С чем также не могу согласиться — с еще одним важным для Абдуллаева сквозным сюжетом: устойчивым восприятием самораскрытия поэта, его публичной саморепрезентации как недостатка современной литературной ситуации. «Поэты как никогда много говорят о самих себе», — пишет он, инкриминируя и О. Дозморову «соблазн писать “стихи о стихах”». На мой взгляд — говорят катастрофически мало. Тут позволю себе автоцитату из интервью с Т. Данильянц («Лиterraтура», № 87): «У нас ведь считается дурным тоном говорить о собственных стихах, в чем иногда видится некоторое кокетство: поэт, называющий свои стихи “стишками” и выбирающий по отношению к их публичной репрезентации принижающе-конвенциональные формы, при этом регулярно публикующийся и отмечаемый премиями, вызывает недоверие. Сразу думаешь — а эти премии не оценка ли за хорошее поведение, подразумевающее те самые “конвенциональные жесты самоуничижения”? Между тем мне очень не хватает свидетельств поэта о самом себе — не замкнутых в границах «описания повседневности», каковую возможность предоставляют нам соцсети, но сосредоточенных на лабораторном анализе собственного творческого процесса». И то, о чем Абдуллаев говорит в интервью В. Муратханову в № 56 «Лиterraтуры»: «О вдохновении (даже без кавычек) говорить можно… но не самому автору. Когда сам начинаешь говорить, что вот, мол, я испытал… мне явилось… Это у романтиков хорошо получалось, у них там и музы ходят, и гении крыльями машут, все в порядке. Канонический язык описания для всего этого был. А у современного автора это уже звучит как пошлость. Как такое самораздевание. Пусть кто-то со стороны судит, на каких дровах у меня там все варилось») — как раз любопытная тема для критического исследования. Мне, при исчерпывающем диапазоне затронутых тем, не хватило этого в очерках «Поэзия действительности». Как и статьи о поэтической интертекстуальности. Как и статьи о лирическом герое в поэзии: разговор о нем ограничивается фразой «Обычно лирический герой у них безвозрастный. И несколько бесполый». А как быть с мандельштамовским определением «лирического гермафродитизма»?..

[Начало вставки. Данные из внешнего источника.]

(** * Shot planning of the robotic billiards player

    A shallow embedding of [ShotPlanner.cpp] and of the shot selection in
    [main.cpp].  C++ [double] values are IEEE-754 binary64 numbers, taken
    from the Standard Library's executable specification [SpecFloat];
    [std::vector<double>] is a list, and reading a vector past its end
    (undefined behaviour in C++) is the [None] result of the option monad.
    Line 60 of [ShotPlanner.cpp] is ill-typed, so that file is rejected by a
    C++ compiler as it stands: the embedding takes the one value that line
    leaves undetermined as a parameter ([Line60] below). *)

From Stdlib Require Import String ZArith List Bool Lia.
From Stdlib Require Import Floats.SpecFloat.
From Stdlib Require Import Permutation.
Import ListNotations.

(** ** IEEE-754 binary64 *)

Module F64.

Definition prec : Z := 53.
Definition emax : Z := 1024.

Definition double : Type := spec_float.

Definition add : double -> double -> double := SFadd prec emax.
Definition sub : double -> double -> double := SFsub prec emax.
Definition mul : double -> double -> double := SFmul prec emax.
Definition div : double -> double -> double := SFdiv prec emax.
Definition sqrt : double -> double := SFsqrt prec emax.
Definition abs : double -> double := SFabs.
Definition opp : double -> double := SFopp.

(** The comparisons of C++: every comparison with a NaN is false. *)
Definition ltb : double -> double -> bool := SFltb.
Definition leb : double -> double -> bool := SFleb.
Definition eqb : double -> double -> bool := SFeqb.
Definition gtb (a b : double) : bool := SFltb b a.
Definition geb (a b : double) : bool := SFleb b a.

(** An integer literal converted to [double] (exact below 2^53). *)
Definition of_Z (z : Z) : double := binary_normalize prec emax z 0 false.
Lemma textCandidates_texts prediction :
  textCandidates prediction = map Str (Spec.textCandidates prediction).
Proof.
  unfold textCandidates, Spec.textCandidates.
  assert (Hitems : match get prediction "output" with
                   | Arr items => flat_map itemCandidates items
                   | _ => []
                   end
                   = map Str match get prediction "output" with
                             | Arr items => flat_map Spec.itemTexts items
                             | _ => []
                             end).
  { destruct (get prediction "output"); try reflexivity.
    apply flat_map_texts. exact itemCandidates_texts. }
  assert (Hlogs : match get prediction "logs" with
                  | Str logs => [Str (lastLogLines logs)]
                  | _ => []
                  end
                  = map Str match get prediction "logs" with
                            | Str logs => [Spec.lastLines 5 logs]
                            | _ => []
                            end).
  { destruct (get prediction "logs"); reflexivity. }
  rewrite Hitems, Hlogs, !string_candidate, !map_app. reflexivity.
Qed.

Lemma firstText_trimmed l :
  firstText (map Str l) = Spec.firstNonBlankTrimmed l.
Proof.
  unfold Spec.firstNonBlankTrimmed, Spec.firstNonBlank.
  induction l as [|c r IH]; [reflexivity|].
  cbn [map firstText find normalizeText]. unfold Spec.nonBlank at 1.
  destruct (negb (isEmpty (trim c))); [reflexivity|exact IH].
Qed.

(** Neither the extracted text nor the fallback prompt is handed back as
    it stands: both are trimmed. *)
Lemma untrimmed_text_counterexample :
  Spec.firstNonBlank (Spec.textCandidates (Obj [("output", Str " hi ")]))
  = " hi "
  /\ extractTextOutput (Obj [("output", Str " hi ")]) = "hi"
  /\ extractTextOutput (Fixtures.job "succeeded") = EmptyString
  /\ api_refine Fixtures.cfg Fixtures.silent 3
       (Obj [("prompt", Str " a cat ")]) Fixtures.start
     = Some ({| now := 1007;
                requests := [CreatePrediction "r8_token"
                               (RefineRequest "gpt-5-mini-v1" "a cat")];
                sleeps := 0 |},
             respond 200 (RefineBody "a cat" 0 (Fixtures.job "succeeded")))
  /\ "a cat" <> " a cat ".
Proof. vm_compute. repeat split. discriminate. Qed.
(** A list of pieces as [split(/\b/)] gives them: none empty, each of one
    class, neighbours of different classes. *)
Inductive runs : list jsstring -> Prop :=
| runs_one (p : jsstring) :
    p <> [] -> uniform p -> runs [p]
| runs_cons (p q : jsstring) (ps : list jsstring) :
    p <> [] -> uniform p -> word_class p <> word_class q ->
    runs (q :: ps) -> runs (p :: q :: ps).

(** The string does not start with white space. *)
Definition clean_start (t : jsstring) : Prop :=
  match t with
  | [] => True
  | c :: _ => is_space c = false
  end.

(** What all keys of [TYPO_MAP] have in common: not empty, made of word
    characters, and not made of the letter k alone. *)
Definition is_typo_key (key : jsstring) : Prop :=
  key <> [] /\ forallb is_word key = true
  /\ existsb (fun c => negb (N.eqb 107 c)) key = true.

End NormalizeInput.

(* ===================================================================== *)
(** * The round-result contract *)
(* ===================================================================== *)

Module Contract.
Import AiJudge.

(** All fields populated, the enumerated ones within their closed sets. *)
Definition well_formed (r : JudgeResult) : Prop :=
  In (status (intent r)) (map JStr statuses)
  /\ (move (intent r) = JNull \/ In (move (intent r)) (map JStr moves))
  /\ (round_winner r = JNull \/ In (round_winner r) (map JStr winners))
  /\ (exists s, reason (intent r) = JStr s)
  /\ (exists s, response r = JStr s).

(** A status other than VALID comes with a null winner and a null move. *)
Definition cross_field_invariant (r : JudgeResult) : Prop :=
  status (intent r) <> JStr (lit "VALID") ->
  round_winner r = JNull /\ move (intent r) = JNull.



(** [JSON.stringify] of a field that holds a string or [null]. *)
Definition stringify_field (v : JsValue) : jsstring :=
  match v with
  | JStr s => Json.QuoteJSONString s
  | _ => lit "null"
  end.

(** [JSON.stringify] of an object, from the texts of its member values:
    the members are written as quoted key, colon, value, separated by
    commas, between braces, without white space. *)
Definition member_text (kv : jsstring * jsstring) : jsstring :=
  Json.QuoteJSONString (fst kv) ++ chr ":" :: snd kv.

Fixpoint join_members (ms : list (jsstring * jsstring)) : jsstring :=
  match ms with
  | [] => []
  | kv :: rest =>
      match rest with
      | [] => member_text kv
      | _ :: _ => member_text kv ++ chr "," :: join_members rest
      end
  end.

Definition stringify_object (ms : list (jsstring * jsstring)) : jsstring :=
  chr "{" :: join_members ms ++ [chr "}"].

(** The record written in the exact output shape, as [JSON.stringify]
    writes the object
    [{intent: {status, move, reason}, round_winner, response}]. *)
Definition serialize (r : JudgeResult) : jsstring :=
  stringify_object
    [ (lit "intent",
       stringify_object
         [ (lit "status", stringify_field (status (intent r)));
           (lit "move", stringify_field (move (intent r)));
           (lit "reason", stringify_field (reason (intent r))) ]);
      (lit "round_winner", stringify_field (round_winner r));
      (lit "response", stringify_field (response r)) ].

(** The object that [serialize] writes. *)
Definition record_object (r : JudgeResult) : JsValue :=
  JObj [ (lit "intent", JObj [ (lit "status", status (intent r));
                               (lit "move", move (intent r));
                               (lit "reason", reason (intent r)) ]);
         (lit "round_winner", round_winner r);
         (lit "response", response r) ].

(** [text] is read back as [v] by a parse with a budget above [g],
    whatever follows it, and does not start with white space. *)
Definition reads_as (g : nat) (text : jsstring) (v : JsValue) : Prop :=
  forall f rest, g <= f ->
    Json.parse_value (S f) (text ++ rest) = Json.Parsed v rest
    /\ Json.skip_ws (text ++ rest) = text ++ rest.

(** A field that holds a string or [null]. *)
Definition plain (v : JsValue) : Prop := v = JNull \/ exists s, v = JStr s.

(** A character read in front of the characters read after it. *)
Definition cons_char (c : N) (o : option (jsstring * jsstring)) :
  option (jsstring * jsstring) :=
  match o with
  | Some (t, rest) => Some (c :: t, rest)
  | None => None
  end.

End Contract.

Если касаться недостатков книги — немногочисленных, но существенных, — то не всегда репрезентативно выглядят рецензии из ежегодных абдуллаевских обзоров в «Дружбе народов» по прошествии нескольких лет. И хотя статьи в сборнике сопровождаются датой журнальной публикации, а выходные данные книги — годом ее издания, скажем, замечание о «дебютном сборнике» М. Марковой (2012) и «среднепоэтической соломе» с неизбежностью требует уточнения на фоне ее второго сборника, «Сердце для соловья» (2016), ознаменованного качественным прорывом. Не могу принять и мысль о том, что «предисловия к поэтическим книгам вообще не нужны» (как отдельный критический жанр они дают приращение смысла, а аргументация «стихи должны говорить сами за себя» малоубедительна — к чему тогда комментирующая их критика?). Впрочем, упорствовать здесь не буду, так как авторскую интенцию вполне понимаю. И эти «придирки» не распространяются на целостное впечатление от сборника. А впечатление — наилучшее: во многом благодаря тому, что Абдуллаев не убежден, как многие его коллеги, что целевая аудитория современной поэзии — только поэты и филологи. На таком понимании действительно далеко не уедешь — оттого статьи его отличаются доступностью и последовательностью концепций. Вообще, откуда у этого критика берется мотивация к регулярной деятельности, в то время как многие его коллеги делают перерывы или вовсе уходят из критики, — загадка. Возможно, спасает «дистанция, отдаление, Ташкент», как он сам признавался в интервью Ex Libris НГ от 31.10.2013, где можно найти высказывание и о его критической стратегии: «Я вообще люблю в критике это сократическое «не знаю». Когда наступает «знаю», то в голове формируется такой силикатный кирпич — кирпич «знания». А мне больше по душе пористые материалы. Они впитывают в себя, поры открыты. Так пытаюсь делать критику — не предсказывая, не судя, но уточняя и обдумывая…»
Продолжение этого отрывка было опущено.